Initial commit for venue-templates

2026-01-29 22:15:17 +08:00
commit 5eedf4f6d9
25 changed files with 9762 additions and 0 deletions
--- a/references/ml_conference_style.md
+++ b/references/ml_conference_style.md
@@ -0,0 +1,556 @@
+# ML Conference Writing Style Guide
+
+Comprehensive writing guide for NeurIPS, ICML, ICLR, CVPR, ECCV, ICCV, and other major machine learning and computer vision conferences.
+
+**Last Updated**: 2024
+
+---
+
+## Overview
+
+ML conferences prioritize **novelty**, **rigorous empirical evaluation**, and **reproducibility**. Papers are evaluated on clear contribution, strong baselines, comprehensive ablations, and honest discussion of limitations.
+
+### Key Philosophy
+
+> "Show don't tell—your experiments should demonstrate your claims, not just your prose."
+
+**Primary Goal**: Advance the state of the art with novel methods validated through rigorous experimentation.
+
+---
+
+## Audience and Tone
+
+### Target Reader
+
+- ML researchers and practitioners
+- Experts in the specific subfield
+- Familiar with recent literature
+- Expect technical depth and precision
+
+### Tone Characteristics
+
+| Characteristic | Description |
+|---------------|-------------|
+| **Technical** | Dense with methodology details |
+| **Precise** | Exact terminology, no ambiguity |
+| **Empirical** | Claims backed by experiments |
+| **Direct** | State contributions clearly |
+| **Honest** | Acknowledge limitations |
+
+### Voice
+
+- **First person plural ("we")**: "We propose..." "Our method..."
+- **Active voice**: "We introduce a novel architecture..."
+- **Confident but measured**: Strong claims require strong evidence
+
+---
+
+## Abstract
+
+### Style Requirements
+
+- **Dense and numbers-focused**
+- **150-250 words** (varies by venue)
+- **Key results upfront**: Include specific metrics
+- **Flowing paragraph** (not structured)
+
+### Abstract Structure
+
+1. **Problem** (1 sentence): What problem are you solving?
+2. **Limitation of existing work** (1 sentence): Why current methods fall short
+3. **Your approach** (1-2 sentences): What's your method?

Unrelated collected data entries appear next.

Lemma safe_hello ix : safe (on_hello ix).
Proof using HA HwAccessOk0.
  unfold on_hello. do 4 (apply safe_bind; [auto with qdma|intros ?]).
  destruct a2 as [[rv qb] qm]. mbox_walk.
Qed.

Lemma safe_fmap : safe on_fmap.
Proof using HA HwAccessOk0. unfold on_fmap. mbox_walk. Qed.
Lemma rm_same_fmap : rm_same on_fmap.
Proof using. unfold on_fmap. mbox_walk. Qed.

Lemma safe_fill_csr n i rv l1 l2 l3 l4 : (i + n ≤ 16)%nat → @safe_in dev msg_size _ (fill_csr n i rv l1 l2 l3 l4).
Proof using.
  revert i. induction n as [|n IH]; intros i Hi; cbn [fill_csr]; [auto with qdma|].
  assert (in_union (csr_ringsz i) = true ∧ in_union (csr_bufsz i) = true ∧
          in_union (csr_timer_cnt i) = true ∧ in_union (csr_cnt_thres i) = true) as (? & ? & ? & ?).
  { unfold in_union. rewrite !Nat.leb_le. cbn. lia. }
  apply safe_bind; [by apply safe_resp, bsafe_wr|]. intros _.
  apply safe_bind; [|intros _; apply IH; lia]. apply safe_if; [|auto with qdma].
  do 2 (apply safe_bind; [by apply safe_resp, bsafe_wr|]; intros _).
  by apply safe_resp, bsafe_wr.
Qed.
Lemma rm_same_fill_csr n i rv l1 l2 l3 l4 : rm_same (dev := dev) (fill_csr n i rv l1 l2 l3 l4).
Proof using. revert i. induction n as [|n IH]; intros i; cbn [fill_csr]; mbox_walk. Qed.

Lemma safe_csr : safe on_csr.
Proof using HA HwAccessOk0.
  assert (∀ rv l1 l2 l3 l4, @safe_in dev msg_size _ (fill_csr 16 0 rv l1 l2 l3 l4))
    by (intros; apply safe_fill_csr; lia).
  unfold on_csr, read_csr. mbox_walk.
Qed.
Lemma rm_same_csr : rm_same on_csr.
Proof using.
  pose proof rm_same_fill_csr. unfold on_csr, read_csr. mbox_walk.
Qed.

Lemma safe_qreq ix : safe (on_qreq ix).
Proof using HA HwAccessOk0. unfold on_qreq. mbox_walk. Qed.

Lemma safe_qnotify count ix : @safe_in dev msg_size _ (on_qnotify count ix).
Proof using. unfold on_qnotify. mbox_walk. Qed.

Lemma safe_qcnt ix : @safe_in dev msg_size _ (on_get_qactive_cnt ix).
Proof using. unfold on_get_qactive_cnt. mbox_walk. Qed.
Lemma rm_same_qcnt ix : rm_same (dev := dev) (on_get_qactive_cnt ix).
Proof using. unfold on_get_qactive_cnt. mbox_walk. Qed.

Lemma bframe_rd_qctxt : bframe rd_qctxt.
Proof using. unfold rd_qctxt, rd_bits. repeat (apply bframe_bind; [|intros ?]); auto with qdma. Qed.
#[local] Hint Resolve bframe_rd_qctxt : qdma.

Lemma safe_qctxt_drop t ix : safe (on_qctxt_drop t ix).
Proof using HA HwAccessOk0. unfold on_qctxt_drop. mbox_walk. Qed.
Lemma rm_same_qctxt_drop t ix : rm_same (on_qctxt_drop t ix).
Proof using. unfold on_qctxt_drop. mbox_walk. Qed.

Lemma safe_qctxt_read : safe_in txrx_size on_qctxt_read.
Proof using HA HwAccessOk0. unfold on_qctxt_read. mbox_walk. Qed.
Lemma rm_same_qctxt_read : rm_same on_qctxt_read.
Proof using. unfold on_qctxt_read. mbox_walk. Qed.

Lemma bframe_rd_conf : bframe (rd_as mbox_descq_conf qctxt_descq_conf).
Proof using. unfold rd_as. apply bframe_bind; [by apply bframe_rd_struct|]. auto with qdma. Qed.
#[local] Hint Resolve bframe_rd_conf : qdma.

Lemma safe_qctxt_write ix : safe (on_qctxt_write ix).
Proof using HA HwAccessOk0. unfold on_qctxt_write, wr_bits. mbox_walk. Qed.
Lemma rm_same_qctxt_write ix : rm_same (on_qctxt_write ix).
Proof using. unfold on_qctxt_write. mbox_walk. Qed.

Lemma bsafe_fill_regs l i : (i + length l ≤ QDMA_MAX_REGISTER_DUMP)%nat → bsafe (fill_regs l i).
Proof using.
  revert i. induction l as [|[a v] l IH]; intros i Hi; cbn [fill_regs]; [auto with qdma|].
  cbn in Hi. assert (in_union (reg_list_addr i) = true ∧ in_union (reg_list_val i) = true) as [? ?].
  { unfold in_union. rewrite !Nat.leb_le. cbn. unfold QDMA_MAX_REGISTER_DUMP in Hi. lia. }
  do 2 (apply bsafe_bind; [by apply bsafe_wr|intros _]). apply IH. lia.
Qed.

Lemma safe_reg_list : safe on_reg_list_read.
Proof using HA HwAccessOk0.
  unfold on_reg_list_read. apply safe_bind; [auto with qdma|]. intros g.
  assert (Hr : ∀ s, good s → ∃ r s', hwop (ha_read_reg_list 1 g) s = Some (r, s') ∧ step_ok s s' ∧
            ∀ l, r.2 = Some l → (length l ≤ QDMA_MAX_REGISTER_DUMP)%nat).
  { intros s Hs. destruct (safe_hwop _ _ (read_reg_list_keeps 1 g) s Hs) as ([rv o] & s' & E & Hk).
    exists (rv, o), s'. split_and!; [done..|]. intros l Hl. cbn in Hl. subst o.
    unfold hwop in E. destruct (ha_read_reg_list 1 g (ms_hw s)) as [[a h]|] eqn:Eh; [|done].
    injection E as -> _. by eapply read_reg_list_bound. }
  intros s Hs. destruct (Hr s Hs) as (r & s1 & E1 & K1 & Hl). unfold mbind at 1, mbm_bind. rewrite E1.
  match goal with |- ∃ a s', ?k s1 = _ ∧ _ => assert (Hk : safe k) end.
  { apply safe_bind; [|mbox_walk]. destruct r.2 as [l|]; [|auto with qdma].
    apply safe_resp, bsafe_bind; [apply bsafe_fill_regs; apply Hl; done|auto with qdma]. }
  destruct (Hk s1) as (a & s2 & E2 & K2); [by eapply step_ok_good|].
  exists a, s2. split; [done|]. by eapply step_ok_trans.
Qed.
Lemma rm_same_reg_list : rm_same on_reg_list_read.
Proof using. unfold on_reg_list_read. mbox_walk. Qed.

+4. **Key results** (2-3 sentences): Specific numbers on benchmarks
+5. **Significance** (optional, 1 sentence): Why this matters
+
+### Example Abstract (NeurIPS Style)
+
+```
+Transformers have achieved remarkable success in sequence modeling but 
+suffer from quadratic computational complexity, limiting their application 
+to long sequences. We introduce FlashAttention-2, an IO-aware exact 
+attention algorithm that achieves 2x speedup over FlashAttention and up 
+to 9x speedup over standard attention on sequences up to 16K tokens. Our 
+key insight is to reduce memory reads/writes by tiling and recomputation, 
+achieving optimal IO complexity. On the Long Range Arena benchmark, 
+FlashAttention-2 enables training with 8x longer sequences while matching 
+standard attention accuracy. Combined with sequence parallelism, we train 
+GPT-style models on sequences of 64K tokens at near-linear cost. We 
+release optimized CUDA kernels achieving 80% of theoretical peak FLOPS 
+on A100 GPUs. Code is available at [anonymous URL].
+```
+
+### Abstract Don'ts
+
+❌ "We propose a novel method for X" (vague, no results)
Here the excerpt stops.